>>>

(* ===== verification/Names.v ===== *)
(** [nametoaddr.c] and [etherent.c]: names and numbers of the filter language,
    the tables of protocol names, and the [/etc/ethers] reader. *)
From S2P Require Import Prelude CString CFile Bpf BpfFilter Datalink GenConst Gencode GenProto.

#[local] Open Scope string_scope.
#[local] Open Scope Z_scope.
#[local] Open Scope c_scope.

(** ** Characters *)

(** A [char] as an [int]; it is signed. *)
Definition char_val (c : ascii) : Z := swrap 8 (Z.of_nat (nat_of_ascii c)).

(** [<ctype.h>] in the C locale. *)
Definition isdigit (c : Z) : bool := (48 <=? c) && (c <=? 57).
Definition islower (c : Z) : bool := (97 <=? c) && (c <=? 122).
Definition isxdigit (c : Z) : bool :=
  isdigit c || ((97 <=? c) && (c <=? 102)) || ((65 <=? c) && (c <=? 70)).
Definition isspace (c : Z) : bool := (c =? 32) || ((9 <=? c) && (c <=? 13)).

Definition xdtoi (c : Z) : Z :=
  if isdigit c then c - 48 else if islower c then c - 97 + 10 else c - 65 + 10.

(** ** Dotted numbers *)

(** [__pcap_atoin]: the number of bits and the address. *)
Fixpoint atoin_loop (s : string) (n addr len : Z) : Z * Z :=
  match s with
  | "" => (len + 8, u32 (addr << 8) .| (n .& 0xff))
  | String c s =>
      if (c =? ".")%char then atoin_loop s 0 (u32 (addr << 8) .| (n .& 0xff)) (len + 8)
      else atoin_loop s (u32 (n * 10 + char_val c - 48)) addr len
  end.
Definition pcap_atoin (s : string) : Z * Z := atoin_loop s 0 0 0.

(** [sscanf] conversions: [%d] reads white space, a sign and digits; the value
    of a number that is no [int] is taken modulo [2^32], the standard leaves it
    open. *)
Fixpoint skip_spaces (s : string) : string :=
  match s with
  | String c s' => if isspace (char_val c) then skip_spaces s' else s
  | "" => s
  end.
Fixpoint scan_digits (s : string) (n : Z) : Z * string :=
  match s with
  | String c s' => if isdigit (char_val c) then scan_digits s' (n * 10 + char_val c - 48) else (n, s)
  | "" => (n, s)
  end.
Definition scan_number (s : string) : option (Z * string) :=
  match s with
  | String c _ => if isdigit (char_val c) then Some (scan_digits s 0) else None
  | "" => None
  end.
Definition scan_d (s : string) : option (Z * string) :=
  match skip_spaces s with
  | String "-" s => match scan_number s with Some (n, s) => Some (i32 (- n), s) | None => None end
  | String "+" s => match scan_number s with Some (n, s) => Some (i32 n, s) | None => None end
  | s => match scan_number s with Some (n, s) => Some (i32 n, s) | None => None end
  end.
(** [sscanf (s, "%d<sep>%d", ...)], if both are converted. *)
Definition scan_pair (sep : ascii) (s : string) : option (Z * Z) :=
  match scan_d s with
  | Some (n1, String c s) =>
      if (c =? sep)%char then match scan_d s with Some (n2, _) => Some (n1, n2) | None => None end
      else None
  | _ => None
  end.

(** [__pcap_atodn]; the result is 32 bits. *)
Definition AREASHIFT := 10.
Definition AREAMASK := 0xfc00.
Definition NODEMASK := 0x3ff.
Definition pcap_atodn (s : string) : string + Z :=
  match scan_pair "." s with
  | Some (area, node) => inr ((u32 (area << AREASHIFT) .& AREAMASK) .| (u32 node .& NODEMASK))
  | None => inl ("malformed decnet address '" +:+ s +:+ "'")
  end.

(** ** Ethernet addresses *)

(** [*s == ':' || *s == '.' || *s == '-'] *)
Definition is_sep (c : ascii) : bool := (c =? ":")%char || (c =? ".")%char || (c =? "-")%char.

(** The [while] loop of [pcap_ether_aton]; [None] is a read beyond the string.
    Every turn consumes a character. *)
Fixpoint ether_aton_loop (fuel : nat) (s : string) : option (list byte) :=
  match fuel, s with
  | _, "" => Some []
  | O, _ => None
  | S fuel, String c s1 =>
      match (if is_sep c then s1 else s) with
      | "" => None
      | String c1 s2 =>
          let d := xdtoi (char_val c1) in
          let '(d, s) :=
            match s2 with
            | String c2 s3 =>
                if isxdigit (Z.of_nat (nat_of_ascii c2)) then ((d << 4) .| xdtoi (char_val c2), s3) else (d, s2)
            | "" => (d, s2)
            end in
          match ether_aton_loop fuel s with
          | Some l => Some (byte.of_Z (u8 d) :: l)
          | None => None
          end
      end
  end.
(** [pcap_ether_aton] writes to six bytes: more are out of bounds. *)
Definition pcap_ether_aton (s : string) : option (list byte) :=
  match ether_aton_loop (String.length s) s with
  | Some l => if (length l <=? 6)%nat then Some l else None
  | None => None
  end.

(** ** Protocol tables *)

Definition ETHERTYPE_PUP := 0x0200.
Definition ETHERTYPE_SPRITE := 0x0500.
Definition ETHERTYPE_LANBRIDGE := 0x8038.
Definition ETHERTYPE_DECDNS := 0x803c.
Definition ETHERTYPE_DECDTS := 0x803e.
Definition ETHERTYPE_VEXP := 0x805b.
Definition ETHERTYPE_VPROD := 0x805c.
Definition ETHERTYPE_LOOPBACK := 0x9000.

Definition eproto_db : list (string * Z) :=
  [ ("pup", ETHERTYPE_PUP); ("xns", ETHERTYPE_NS); ("ip", ETHERTYPE_IP); ("ip6", ETHERTYPE_IPV6);
    ("arp", ETHERTYPE_ARP); ("rarp", ETHERTYPE_REVARP); ("sprite", ETHERTYPE_SPRITE);
    ("mopdl", ETHERTYPE_MOPDL); ("moprc", ETHERTYPE_MOPRC); ("decnet", ETHERTYPE_DN);
    ("lat", ETHERTYPE_LAT); ("sca", ETHERTYPE_SCA); ("lanbridge", ETHERTYPE_LANBRIDGE);
    ("vexp", ETHERTYPE_VEXP); ("vprod", ETHERTYPE_VPROD); ("atalk", ETHERTYPE_ATALK);
    ("atalkarp", ETHERTYPE_AARP); ("loopback", ETHERTYPE_LOOPBACK); ("decdts", ETHERTYPE_DECDTS);
    ("decdns", ETHERTYPE_DECDNS) ].
Definition llc_db : list (string * Z) :=
  [ ("iso", LLCSAP_ISONS); ("stp", LLCSAP_8021D); ("ipx", LLCSAP_IPX); ("netbeui", LLCSAP_NETBEUI) ].

Fixpoint lookup_name (db : list (string * Z)) (s : string) : Z :=
  match db with
  | [] => PROTO_UNDEF
  | (name, p) :: db => if String.eqb name s then p else lookup_name db s
  end.
Definition pcap_nametoeproto (s : string) : Z := lookup_name eproto_db s.
Definition pcap_nametollc (s : string) : Z := lookup_name llc_db s.

(** ** The system's databases *)

(** An address of [getaddrinfo]; IPv4 addresses and the words of IPv6 ones are
    what [ntohl] makes of them. *)
Inductive sockaddr := Inet4 (a : Z) | Inet6 (a : Z * Z * Z * Z) | OtherFamily.

(** The resolver of the C library: [getservbyname] gives [s_port], in network
    byte order; [is_ip6] is whether [getaddrinfo] takes a text for a numeric
    IPv6 address. *)
Record resolver := Resolver {
  getnetbyname : string -> option Z;
  getservbyname : string -> string -> option Z;
  getprotobyname : string -> option Z;
  getaddrinfo : string -> option (list sockaddr);
  ether_hostton : string -> option (list byte);
  is_ip6 : string -> bool }.

Section Resolver.
Context (r : resolver).

Definition pcap_nametonetaddr (name : string) : Z :=
  match getnetbyname r name with Some n => n | None => 0 end.

Definition pcap_nametoproto (name : string) : Z :=
  match getprotobyname r name with Some p => p | None => PROTO_UNDEF end.

(** The port and its protocol. *)
Definition pcap_nametoport (name : string) : option (Z * Z) :=
  let port proto := match getservbyname r name proto with Some p => ntohs (u16 p) | None => -1 end in
  let tcp_port := port "tcp" in
  let udp_port := port "udp" in
  if 0 <=? tcp_port then
    Some (tcp_port, if (0 <=? udp_port) && (udp_port =? tcp_port) then PROTO_UNDEF else IPPROTO_TCP)
  else if 0 <=? udp_port then Some (udp_port, IPPROTO_UDP)
  else None.

(** The parts before and after the first ['-']. *)
Fixpoint split_dash (s : string) : option (string * string) :=
  match s with
  | "" => None
  | String c s =>
      if (c =? "-")%char then Some ("", s)
      else match split_dash s with Some (a, b) => Some (String c a, b) | None => None end
  end.

(** Two ports and their protocol; [strdup] succeeds. *)
Definition pcap_nametoportrange (name : string) : option (Z * Z * Z) :=
  match scan_pair "-" name with
  | Some (p1, p2) => Some (p1, p2, PROTO_UNDEF)
  | None =>
      match split_dash name with
      | None => None
      | Some (a, b) =>
          match pcap_nametoport a with
          | None => None
          | Some (port1, save_proto) =>
              match pcap_nametoport b with
              | None => None
              | Some (port2, proto) =>
                  Some (port1, port2, if proto =? save_proto then proto else PROTO_UNDEF)
              end
          end
      end
  end.

Definition pcap_ether_hostton (name : string) : option (list byte) := ether_hostton r name.
End Resolver.

(** ** [/etc/ethers] *)

(** [struct pcap_etherent]: the file is the characters left to read, [getc] at
    its end is [-1]. *)
Record etherent := Etherent { e_addr : list byte; e_name : list Z }.
Definition sizeof_name := 122.
Definition EOF := -1.

Definition getc (f : list byte) : Z * list byte :=
  match f with [] => (EOF, []) | c :: f => (byte.unsigned c, f) end.

(** [skip_space] and [skip_line]: the character they end with. *)
Fixpoint skip_space (f : list byte) : Z * list byte :=
  match f with
  | [] => (EOF, [])
  | b :: f => let c := byte.unsigned b in if isspace c && negb (c =? 10) then skip_space f else (c, f)
  end.
Fixpoint skip_line (f : list byte) : Z * list byte :=
  match f with
  | [] => (EOF, [])
  | b :: f => let c := byte.unsigned b in if c =? 10 then (c, f) else skip_line f
  end.

(** The [for] loop that reads the address, from the character [c] on, into the
    bytes [e]: those that are not read stay as they are. *)
Fixpoint read_addr (e : list byte) (c : Z) (f : list byte) : list byte * Z * list byte :=
  match e with
  | [] => ([], c, f)
  | _ :: e =>
      let d := xdtoi c in
      let '(c, f) := getc f in
      let '(d, c, f) :=
        if isxdigit c then let '(c', f) := getc f in ((d << 4) .| xdtoi c, c', f) else (d, c, f) in
      let a := byte.of_Z (u8 d) in
      if negb (c =? 58) then (a :: e, c, f)
      else let '(c, f) := getc f in
           let '(l, c, f) := read_addr e c f in (a :: l, c, f)
  end.

(** The [do] loop that reads the name: at most [d] characters. *)
Fixpoint read_name (d : nat) (c : Z) (f : list byte) : list Z * Z * list byte :=
  match d with
  | O => ([], c, f)
  | S d =>
      let '(c', f') := getc f in
      if negb (isspace c') && negb (c' =? EOF) then
        match d with
        | O => ([c], c', f')
        | S _ => let '(l, c'', f'') := read_name d c' f' in (c :: l, c'', f'')
        end
      else ([c], c', f')
  end.

(** One turn of the loop over the lines: an entry, the end, or another turn
    with the character that ended the line.  [e.addr] is cleared before the
    loop, and not by the turns. *)
Inductive turn := Found (e : etherent) (f : list byte) | NoEntry | Again (addr : list byte) (c : Z) (f : list byte).

Definition ethers_turn (addr : list byte) (f : list byte) : turn :=
  let '(c, f) := skip_space f in
  if c =? 10 then Again addr c f
  else if negb (isxdigit c) then let '(c, f) := skip_line f in Again addr c f
  else
    let '(addr, c, f) := read_addr addr c f in
    if c =? EOF then NoEntry
    else if negb (isspace c) then let '(c, f) := skip_line f in Again addr c f
    else
      let '(c, f) := skip_space f in
      if c =? 10 then Again addr c f
      else if c =? 35 then let '(c, f) := skip_line f in Again addr c f
      else
        let '(name, c, f) := read_name (Z.to_nat (sizeof_name - 1)) c f in
        let f := if c =? 10 then f else (skip_line f).2 in
        Found (Etherent addr name) f.

(** [pcap_next_etherent]: [Some None] is [NULL]. *)
Fixpoint next_etherent_loop (fuel : nat) (addr : list byte) (f : list byte)
    : option (option (etherent * list byte)) :=
  match fuel with
  | O => None
  | S fuel =>
      match ethers_turn addr f with
      | Found e f => Some (Some (e, f))
      | NoEntry => Some None
      | Again addr c f => if c =? EOF then Some None else next_etherent_loop fuel addr f
      end
  end.
(** A turn that is not the last reads a character. *)
Definition pcap_next_etherent (f : list byte) : option (option (etherent * list byte)) :=
  next_etherent_loop (S (length f)) (repeat (byte.of_Z 0) 6) f.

<<<

--- Task directions ---
Begin with the first line of the listing and copy exactly through the line that contains "From S2P Require", please, keeping both ends and leaving out everything after.

--- Finished exercise ---
(* ===== verification/Names.v ===== *)
(** [nametoaddr.c] and [etherent.c]: names and numbers of the filter language,
    the tables of protocol names, and the [/etc/ethers] reader. *)
From S2P Require Import Prelude CString CFile Bpf BpfFilter Datalink GenConst Gencode GenProto.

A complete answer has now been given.